__ASSIGNMENT__. The exercise asks you to copy every line below in which "plan" appears.

(Stored items)
──────────────────────────────
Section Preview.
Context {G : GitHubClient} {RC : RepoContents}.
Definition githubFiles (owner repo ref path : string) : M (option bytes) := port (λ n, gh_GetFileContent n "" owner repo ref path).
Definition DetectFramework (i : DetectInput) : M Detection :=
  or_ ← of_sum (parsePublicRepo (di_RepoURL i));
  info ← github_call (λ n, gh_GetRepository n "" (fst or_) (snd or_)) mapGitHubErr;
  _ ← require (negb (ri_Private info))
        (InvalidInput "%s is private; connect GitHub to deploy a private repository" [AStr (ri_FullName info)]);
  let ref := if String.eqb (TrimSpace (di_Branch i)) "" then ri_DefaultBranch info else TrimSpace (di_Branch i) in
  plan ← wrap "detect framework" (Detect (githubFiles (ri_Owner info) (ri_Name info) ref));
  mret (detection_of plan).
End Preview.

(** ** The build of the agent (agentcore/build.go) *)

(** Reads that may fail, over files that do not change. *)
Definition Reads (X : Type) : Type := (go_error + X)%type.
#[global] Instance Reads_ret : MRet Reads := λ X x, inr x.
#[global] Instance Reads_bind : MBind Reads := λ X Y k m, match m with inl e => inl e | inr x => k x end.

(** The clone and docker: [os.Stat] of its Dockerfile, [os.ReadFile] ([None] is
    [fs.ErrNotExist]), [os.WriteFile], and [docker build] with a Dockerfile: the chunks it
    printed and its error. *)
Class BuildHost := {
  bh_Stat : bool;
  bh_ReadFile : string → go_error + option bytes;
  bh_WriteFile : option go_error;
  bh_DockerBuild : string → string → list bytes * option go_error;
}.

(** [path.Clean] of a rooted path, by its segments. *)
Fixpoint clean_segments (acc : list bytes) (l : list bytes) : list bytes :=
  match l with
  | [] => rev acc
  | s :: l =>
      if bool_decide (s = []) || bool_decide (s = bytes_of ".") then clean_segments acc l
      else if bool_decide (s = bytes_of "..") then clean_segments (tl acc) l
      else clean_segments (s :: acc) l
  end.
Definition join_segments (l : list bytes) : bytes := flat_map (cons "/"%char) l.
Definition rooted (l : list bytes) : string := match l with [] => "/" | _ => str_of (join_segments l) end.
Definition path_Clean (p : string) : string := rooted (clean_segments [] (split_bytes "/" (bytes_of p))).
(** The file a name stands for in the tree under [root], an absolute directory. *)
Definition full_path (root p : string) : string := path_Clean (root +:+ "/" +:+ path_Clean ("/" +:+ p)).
──────────────────────────────
__OUTPUT FOR THIS TASK__.
  plan ← wrap "detect framework" (Detect (githubFiles (ri_Owner info) (ri_Name info) ref));
  mret (detection_of plan).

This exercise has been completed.